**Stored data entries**

# # # # #

(** Two responses, carrying an interim result and then two final ones,
    with an API that answers in capitals: both texts receive the two
    finalized segments in order. *)
Lemma transcript_accumulates_witness :
  let api := fun _ : pystr => Returned (cp "HOLA") in
  let handlers := fun (_ : nat) (x : session) => x in
  let responses :=
    [[Result [Alternative (cp "hel") 0] false None];
     [Result [Alternative (cp "hello") (9 # 10)] true None;
      Result [Alternative (cp "world") (8 # 10)] true None]] in
  let w := Worker (handle_started new_session) [] [] in
  let w' := snd (streaming_transcribe api handlers responses None w) in
  extends w w'
  /\ original_text (its_session w')
     = original_text (its_session w) ++ joined (finalized responses)
  /\ translated_text (its_session w')
     = translated_text (its_session w)
       ++ joined (map (fun t => translation_of api t (target_language (its_session w)))
                      (finalized responses))
  /\ original_text (its_session w') = cp "hello world "
  /\ translated_text (its_session w') = cp "HOLA HOLA ".
Proof.
  intros api handlers responses w w'.
  destruct (transcript_accumulates api handlers responses None w) as [Hext Hall].
  { intros n x. split; reflexivity. }
  destruct Hall as [Ho Ht].
  { intros prompt. exact I. }
  { intros n x Hx. exact Hx. }
  { reflexivity. }
  split; [exact Hext |]. split; [exact Ho |]. split; [exact Ht |].
  split; vm_compute; reflexivity.
Defined.
End TranslatorProofs.

(** ** The guard over whole runs of the event loop *)
Module GuardBehaviour.
Import Guard GuardProofs.



Section Facts.
Variable send_raises : list (nat * string) -> nat -> string -> option exn.
Variable CLOUD_FUNCTIONS : gmap string (option string).
Variable cloud_function : option string -> dict -> dict.

Local Abbreviation tool := (execute_tool CLOUD_FUNCTIONS cloud_function).
Local Abbreviation loop_step := (step send_raises CLOUD_FUNCTIONS cloud_function).
Local Abbreviation loop_run := (run send_raises CLOUD_FUNCTIONS cloud_function).
Local Abbreviation wrapper := (run_and_log_task send_raises).

Lemma slot_busy_cancel_slot_task s :
  slot_busy (cancel_slot_task s) = slot_busy s.
Proof.
  unfold slot_busy, cancel_slot_task.
  destruct (background_task s) as [t |] eqn:Eb; [| rewrite Eb; reflexivity].
  simpl. rewrite Eb, list_lookup_alter_eq.
  destruct (tasks s !! t) as [tk |]; reflexivity.
Qed.

Lemma execute_tool_stop params genai_session s :
  tool "stop_computer_task" params genai_session s
  = if slot_busy s then
      ({[ "status" := "success"; "summary" := "Stop signal sent." ]},
       cancel_slot_task (set_agent_stop_event true s))
    else ({[ "status" := "no_task"; "summary" := "No task is running." ]}, s).
Proof. unfold execute_tool. rewrite bool_decide_eq_true_2 by reflexivity. reflexivity. Qed.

# # # # #

**WHAT IS NEEDED**
Set down only the lines above that fall between the line holding "(** ** The guard" and the line holding "unfold slot_busy, cancel_slot_task.", inclusive, keeping each exact.

**REPLY**
(** ** The guard over whole runs of the event loop *)
Module GuardBehaviour.
Import Guard GuardProofs.



Section Facts.
Variable send_raises : list (nat * string) -> nat -> string -> option exn.
Variable CLOUD_FUNCTIONS : gmap string (option string).
Variable cloud_function : option string -> dict -> dict.

Local Abbreviation tool := (execute_tool CLOUD_FUNCTIONS cloud_function).
Local Abbreviation loop_step := (step send_raises CLOUD_FUNCTIONS cloud_function).
Local Abbreviation loop_run := (run send_raises CLOUD_FUNCTIONS cloud_function).
Local Abbreviation wrapper := (run_and_log_task send_raises).

Lemma slot_busy_cancel_slot_task s :
  slot_busy (cancel_slot_task s) = slot_busy s.
Proof.
  unfold slot_busy, cancel_slot_task.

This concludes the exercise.